THE DATA —
(* ===== verification/RecoveryKeeps.v ===== *)
(** Every transaction of the journal keeps the ledger's invariant and its history. *)

From Stdlib Require Import String Ascii NArith Lia.
From stdpp Require Import base gmap strings option list fin_maps relations.
From S2P Require Import Prelude Json JsonValue Redis RedisProg Errors FinalityTypes.
From S2P Require Import RecoveryLedger RecoveryChecks EngineProg RecoveryJournal RecoveryOps.
From S2P Require Import RecoveryOffline RecoverySpec.

(** ** Statements *)

Lemma filter_empty {A} (P : A -> Prop) `{∀ x, Decision (P x)} (l : list A) :
  filter P l = [] <-> ∀ x, x ∈ l -> ~ P x.
Proof.
  split.
  - intros Hf x Hx Hp. by apply (filter_nil_not_elem_of P l x Hf).
  - intros Hn. destruct (filter P l) as [|x l'] eqn:E; [done|].
    assert (x ∈ filter P l) as [Hp Hx]%list_elem_of_filter by (rewrite E; set_solver).
    by destruct (Hn x Hx).
Qed.

Lemma replay_owner_None key l :
  replay_owner key l = None -> ∀ i ad, l_admissions l !! i = Some ad -> ad_replay_key ad <> Some key.
Proof.
  unfold replay_owner. intros Hf i ad Hi Hk.
  destruct (find _ _) eqn:E; [done|].
  eapply find_none in E; [|apply list_elem_of_In, elem_of_map_to_list, Hi].
  cbn in E. by rewrite bool_decide_true in E.
Qed.

Lemma replay_owner_Some key l i :
  replay_owner key l = Some i -> ∃ ad, l_admissions l !! i = Some ad /\ ad_replay_key ad = Some key.
Proof.
  unfold replay_owner. destruct (find _ _) as [[j ad]|] eqn:E; [|done]. intros [= <-].
  apply find_some in E as [Hin Hk]. cbn in Hk. b2p. exists ad. split; [|done].
  by apply elem_of_map_to_list, list_elem_of_In.
Qed.

Lemma attempts_of_nil i l : attempts_of i l = [] <-> ∀ a, a ∈ l_attempts l -> at_id a <> i.
Proof. apply filter_empty. Qed.

Lemma evidence_of_nil i l : evidence_of i l = [] <-> ∀ e, e ∈ l_terminal l -> e.1 <> i.
Proof.
  unfold evidence_of. rewrite <- (filter_empty (fun e => e.1 = i) (l_terminal l)).
  split; [apply fmap_nil_inv|]. by intros ->.
Qed.

Lemma advance_Ok l old l' :
  advance l = Ok (old, l') ->
  old = l_control l /\ (2 <= c_schema old)%N /\ (c_schema old <= SCHEMA)%N /\
  (c_checkpoint old <> I64_MAX) /\ l_projection l = Some None /\
  let c' := with_checkpoint (c_checkpoint old + 1) old in
  l' = set_projection (Some (Some (between old c'))) (set_control c' l).
Proof.
  unfold advance, control. case_bool_decide as Hs; [|done].
  destruct (N.eqb_spec (c_checkpoint (l_control l)) I64_MAX); [done|].
  cbn [l_control set_control c_schema with_checkpoint]. rewrite bool_decide_true by done.
  unfold record_pending. destruct (validate_pending _ _) as [[]|] eqn:Hv; [|done].
  cbn [l_projection set_control]. destruct (l_projection l) as [[]|]; [done| |done].
  intros [= <- <-]. apply validate_pending_Ok in Hv as (?&?&_). by split_and!.
Qed.

Section Keeps.
Context `{Primitives} `{!Json Value, !Json FinalityEvidence}.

YOUR ASSIGNMENT — Every entry above should be duplicated exactly.

WORKED SOLUTION —
(* ===== verification/RecoveryKeeps.v ===== *)
(** Every transaction of the journal keeps the ledger's invariant and its history. *)

From Stdlib Require Import String Ascii NArith Lia.
From stdpp Require Import base gmap strings option list fin_maps relations.
From S2P Require Import Prelude Json JsonValue Redis RedisProg Errors FinalityTypes.
From S2P Require Import RecoveryLedger RecoveryChecks EngineProg RecoveryJournal RecoveryOps.
From S2P Require Import RecoveryOffline RecoverySpec.

(** ** Statements *)

Lemma filter_empty {A} (P : A -> Prop) `{∀ x, Decision (P x)} (l : list A) :
  filter P l = [] <-> ∀ x, x ∈ l -> ~ P x.
Proof.
  split.
  - intros Hf x Hx Hp. by apply (filter_nil_not_elem_of P l x Hf).
  - intros Hn. destruct (filter P l) as [|x l'] eqn:E; [done|].
    assert (x ∈ filter P l) as [Hp Hx]%list_elem_of_filter by (rewrite E; set_solver).
    by destruct (Hn x Hx).
Qed.

Lemma replay_owner_None key l :
  replay_owner key l = None -> ∀ i ad, l_admissions l !! i = Some ad -> ad_replay_key ad <> Some key.
Proof.
  unfold replay_owner. intros Hf i ad Hi Hk.
  destruct (find _ _) eqn:E; [done|].
  eapply find_none in E; [|apply list_elem_of_In, elem_of_map_to_list, Hi].
  cbn in E. by rewrite bool_decide_true in E.
Qed.

Lemma replay_owner_Some key l i :
  replay_owner key l = Some i -> ∃ ad, l_admissions l !! i = Some ad /\ ad_replay_key ad = Some key.
Proof.
  unfold replay_owner. destruct (find _ _) as [[j ad]|] eqn:E; [|done]. intros [= <-].
  apply find_some in E as [Hin Hk]. cbn in Hk. b2p. exists ad. split; [|done].
  by apply elem_of_map_to_list, list_elem_of_In.
Qed.

Lemma attempts_of_nil i l : attempts_of i l = [] <-> ∀ a, a ∈ l_attempts l -> at_id a <> i.
Proof. apply filter_empty. Qed.

Lemma evidence_of_nil i l : evidence_of i l = [] <-> ∀ e, e ∈ l_terminal l -> e.1 <> i.
Proof.
  unfold evidence_of. rewrite <- (filter_empty (fun e => e.1 = i) (l_terminal l)).
  split; [apply fmap_nil_inv|]. by intros ->.
Qed.

Lemma advance_Ok l old l' :
  advance l = Ok (old, l') ->
  old = l_control l /\ (2 <= c_schema old)%N /\ (c_schema old <= SCHEMA)%N /\
  (c_checkpoint old <> I64_MAX) /\ l_projection l = Some None /\
  let c' := with_checkpoint (c_checkpoint old + 1) old in
  l' = set_projection (Some (Some (between old c'))) (set_control c' l).
Proof.
  unfold advance, control. case_bool_decide as Hs; [|done].
  destruct (N.eqb_spec (c_checkpoint (l_control l)) I64_MAX); [done|].
  cbn [l_control set_control c_schema with_checkpoint]. rewrite bool_decide_true by done.
  unfold record_pending. destruct (validate_pending _ _) as [[]|] eqn:Hv; [|done].
  cbn [l_projection set_control]. destruct (l_projection l) as [[]|]; [done| |done].
  intros [= <- <-]. apply validate_pending_Ok in Hv as (?&?&_). by split_and!.
Qed.

Section Keeps.
Context `{Primitives} `{!Json Value, !Json FinalityEvidence}.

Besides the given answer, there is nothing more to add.